As San Antonio Winery prepares to celebrate its 100-year history, it’s also starting a new chapter in Paso Robles.
Founded in 1917 in downtown Los Angeles, where it still sits on its original plot, the family owned and operated business has built a new energy-efficient winemaking facility about a mile from its Paso Robles tasting room.
The Riboli family is unveiling the winery Thursday with a grand opening and celebration of patriarch Stefano Riboli’s 95th birthday.
“It was always his dream to have a winery in wine country,” fourth-generation vintner Anthony Riboli said.
When San Antonio got its start on Lamar Street, Los Angeles was the premier wine-growing and production region in the state, with more than 100 wineries, according to San Antonio’s website. By the end of Prohibition, which hit two years after San Antonio’s founding, nearly all were shuttered.
San Antonio — named for the patron Saint Anthony — survived by gaining permission from the Archdiocese of Los Angeles to produce sacramental wines.
The company went on to become the leading producer of altar wines, which it still makes today, along with a full portfolio of red, white, sparkling and semisweet wines under more than a dozen labels, including Stella Rosa, San Simeon and Maddalena, named for the family’s 94-year-old matriarch.
As the wine industry moved north after World War II, the family sought out grapes from northern California, buying vineyards in Monterey County in the 1970s and Napa’s Rutherford appellation in the 1980s, according to the winery’s website.
Thirty years ago, Anthony Riboli said, the family began buying grapes from Paso, making the wine at custom crush facilities. In 2008, they opened a tasting room in the old Martin & Weyrich spot at 2610 Buena Vista Drive just off Highway 46 East near Highway 101, and five years ago purchased four vineyards in the El Pomar and Creston AVAs.

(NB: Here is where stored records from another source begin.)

(** A flag of the plan is written the way its entry is parsed: with a
    value exactly when the entry takes an argument or breaks. *)
Definition written_as_parsed (ds : list Desc) (fv : string * bool) : bool :=
  match find_option ds fv.1 with
  | Some d => bool_decide (fv.2 = (takes_arg (act d) || breaks (act d)))
  | None => false
  end.

(** The flags written after the option that ends the parsing. *)
Fixpoint after_break (ds : list Desc) (fs : list (string * bool)) : list string :=
  match fs with
  | [] => []
  | fv :: fs' =>
    match find_option ds fv.1 with
    | Some d => if breaks (act d) then fst <$> fs' else after_break ds fs'
    | None => after_break ds fs'
    end
  end.

(** The indices at which the comment beside a value is not the label
    of the entry at the same index. *)
Definition comment_mismatches (ds : list Desc) (vs : list Value) : list nat :=
  (fun ndv => ndv.1) <$>
    List.filter (fun ndv => negb (bool_decide (comment ndv.2.2 = option_label ndv.2.1)))
      (zip (seq 0 (length ds)) (zip ds vs)).

(** The short names other than ['\0'], and the long names. *)
Definition short_names (ds : list Desc) : list ascii :=
  omap (fun d => if bool_decide (shortname d = zero) then None
                 else Some (shortname d)) ds.
Definition long_names (ds : list Desc) : list string := omap longname ds.

(** The four entries whose help text [_translate_options] replaces by
    a fixed message. *)
Definition fixed_help (m : macro) : bool :=
  match m with VERSION | COPYRIGHT | LICENSE | HELP => true | _ => false end.

(** ** The plan and the vector *)

Lemma render_arg_str flag o : arg_str flag o = render (PValue flag o).
Proof. by destruct o. Qed.

Lemma render_arg_flag flag v : arg_flag flag v = render (PFlag flag (truthy v)).
Proof. unfold arg_flag. by destruct (truthy v). Qed.

Lemma render_arg_tri flag v : arg_tri flag v = render (PFlag flag (tri_on v)).
Proof. unfold arg_tri, tri_on. by case_match. Qed.

(** The vector [main_ipc_new] writes is [argv[0]] followed by the
    plan, entry by entry. *)
Lemma nargv_of_plan argv0 inst :
  nargv_of argv0 inst = argv0 :: (nargv_plan inst ≫= render).
Proof.
  unfold nargv_of, nargv_plan.
  rewrite !render_arg_str, !render_arg_flag, !render_arg_tri.
  cbn [mbind list_bind app]. rewrite app_nil_r.
  by destruct (has_geometry inst).
Qed.

(** The flags of the plan do not depend on the instance. *)
Lemma plan_flags_any inst :
  (fun p => (flag_of p, has_value p)) <$> nargv_plan inst = plan_flags.
Proof. done. Qed.

(** ** The loop of [_translate_options] *)

Section TranslateFacts.

Context (gettext : string -> string).

(** The loop translates the entries before the first sentinel and
    stops there, leaving the rest of the array as it is. *)
Lemma translate_loop_app ds s rest :
  forallb more ds = true -> more s = false ->
  translate_loop gettext (ds ++ s :: rest) =
  Some ((translate_desc gettext <$> ds) ++ s :: rest).
Proof.
  intros Hds Hs. induction ds as [|d ds IH]; simpl in *.
  - by rewrite Hs.
  - apply andb_true_iff in Hds as [-> Hds]. by rewrite IH.
Qed.

(** Without a sentinel the loop runs past the end of the array. *)
Lemma translate_loop_no_sentinel ds :
  forallb more ds = true -> translate_loop gettext ds = None.
Proof.
  induction ds as [|d ds IH]; simpl; [done|].
  intros [-> Hds]%andb_true_iff. by rewrite IH.
Qed.

End TranslateFacts.

(** ** The tables *)

Section OptionFacts.

Context (macro_help : macro -> option string).
Context (PACKAGE_NAME PACKAGE_VERSION : string).

#[local] Abbreviation descs' := (option_descs macro_help).
#[local] Abbreviation options' :=
  (options macro_help PACKAGE_NAME PACKAGE_VERSION).

(** C31: the table of options and the table of values have the same
    length, and at each index the variable is of the kind the entry
    stores: a string for [STORE_STR], a double for [STORE_DOUBLE], a
    boolean for the others, and the end marker for the sentinel. *)
Theorem options_values_aligned :
  Forall2 (fun d v => aligned d v = true) descs' values.
Proof. repeat constructor. Qed.

(** The comment beside each value names the entry at its index,
    except the one for the version, which says [-v] where the table
    has [-V]. *)
Theorem values_comments : comment_mismatches descs' values = [28%nat].
Proof. by vm_compute. Qed.

(** No two entries share a short name or a long name. *)
Theorem options_distinct :
  NoDup (short_names descs') /\ NoDup (long_names descs').
Proof. split; apply (bool_decide_unpack _); by vm_compute. Qed.

(** The loop over the table stops at the sentinel, the 33rd entry. *)
Lemma translate_loop_table gettext :
  translate_loop gettext descs' =
  Some ((translate_desc gettext <$> take 32 descs') ++ [sentinel]).
Proof.
  change (translate_loop gettext descs')
    with (translate_loop gettext (take 32 descs' ++ [sentinel])).
  by rewrite (translate_loop_app gettext (take 32 descs') sentinel []).
Qed.

(** The translation of the table is defined. *)
Lemma _translate_options_defined gettext :
  is_Some (_translate_options gettext options').
Proof.
  unfold _translate_options, options. simpl descs.
  rewrite translate_loop_table. by eexists.
Qed.

(** C32: [_translate_options] stops at the sentinel, inside the array:
    it gives the table with the copyright formatted for 2020 and every
    entry before the sentinel translated, whatever the catalogue. *)
Theorem _translate_options_spec gettext :
  _translate_options gettext options' =
  Some (mkGetopt PACKAGE_NAME "%prog [options]" PACKAGE_VERSION
          (format_d (gettext "(C) 2012-%d Carsten Haitzler and others") 2020)
          "BSD 2-Clause"
          "Terminal emulator written with Enlightenment Foundation Libraries"
          EINA_TRUE
          ((translate_desc gettext <$> take 32 descs') ++ [sentinel])).
Proof.
  unfold _translate_options, options. simpl descs.
  by rewrite translate_loop_table.
Qed.

(** With the identity for a catalogue the translated copyright is the
    one the build without translations assigns. *)
Theorem copyright_identity :
  copyright <$> _translate_options id options' =
  Some (copyright (untranslated options')).
Proof.
  unfold _translate_options, options. simpl descs.
  rewrite translate_loop_table. by vm_compute.
Qed.

(** Every flag [main_ipc_new] writes names an entry of the table. *)
Theorem plan_in_table :
  forallb (fun fv => bool_decide (is_Some (find_option descs' fv.1))) plan_flags
  = true.
Proof. by vm_compute. Qed.

(** C18: the flags [main_ipc_new] writes in a way the table does not
    parse them are those of the five tri-state options: the table
    declares them [STORE_BOOL], an option followed by its value, and
    [main_ipc_new] writes the flag alone. *)
Theorem plan_bare_bool_flags :
  List.filter (fun fv => negb (written_as_parsed descs' fv)) plan_flags =
  [("-l", false); ("--active-links", false); ("-m", false); ("-c", false);
   ("-G", false)].
Proof. by vm_compute. Qed.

“As we developed a vision of what Paso can be, we began to invest in both vineyards and wineries, which are not inexpensive endeavors,” said Riboli, who declined to disclose the family’s investment or overall production. “They are long-term endeavors.”
The decision to build the winery, at 2017 Wisteria Lane, was prompted by a desire for better quality control and more flexibility to make reserve and specialty wines from the estate vineyards, Riboli said.
The winery — designed by Reiss Design Studio and built by J.W. Design & Construction, both based in San Luis Obispo — incorporates several water- and energy-saving features, including a wastewater reclamation and treatment system, air-cooled refrigeration and a night cooling system for the temperature-controlled barrel room.
“The goal is to be as environmentally conscious and water-friendly as we can,” Riboli said. “We are part of the area, and want to be a good neighbor.”
Under the guidance of Paso Robles winemaker Ben Mayo — a San Luis Obispo native who was brought on in May after a 15-year winemaking career at Eberle and Rotta wineries — red wines from Paso and Monterey counties will be fermented and barrel-aged on site. White grapes will be sent to the Los Angeles winery after an initial crush.
Joining the winemaking facility soon will be a hospitality center, now under construction, with a full commercial kitchen and room for large private events.
“We firmly believe that Paso is just growing more and more renowned as a wine destination,” Riboli said.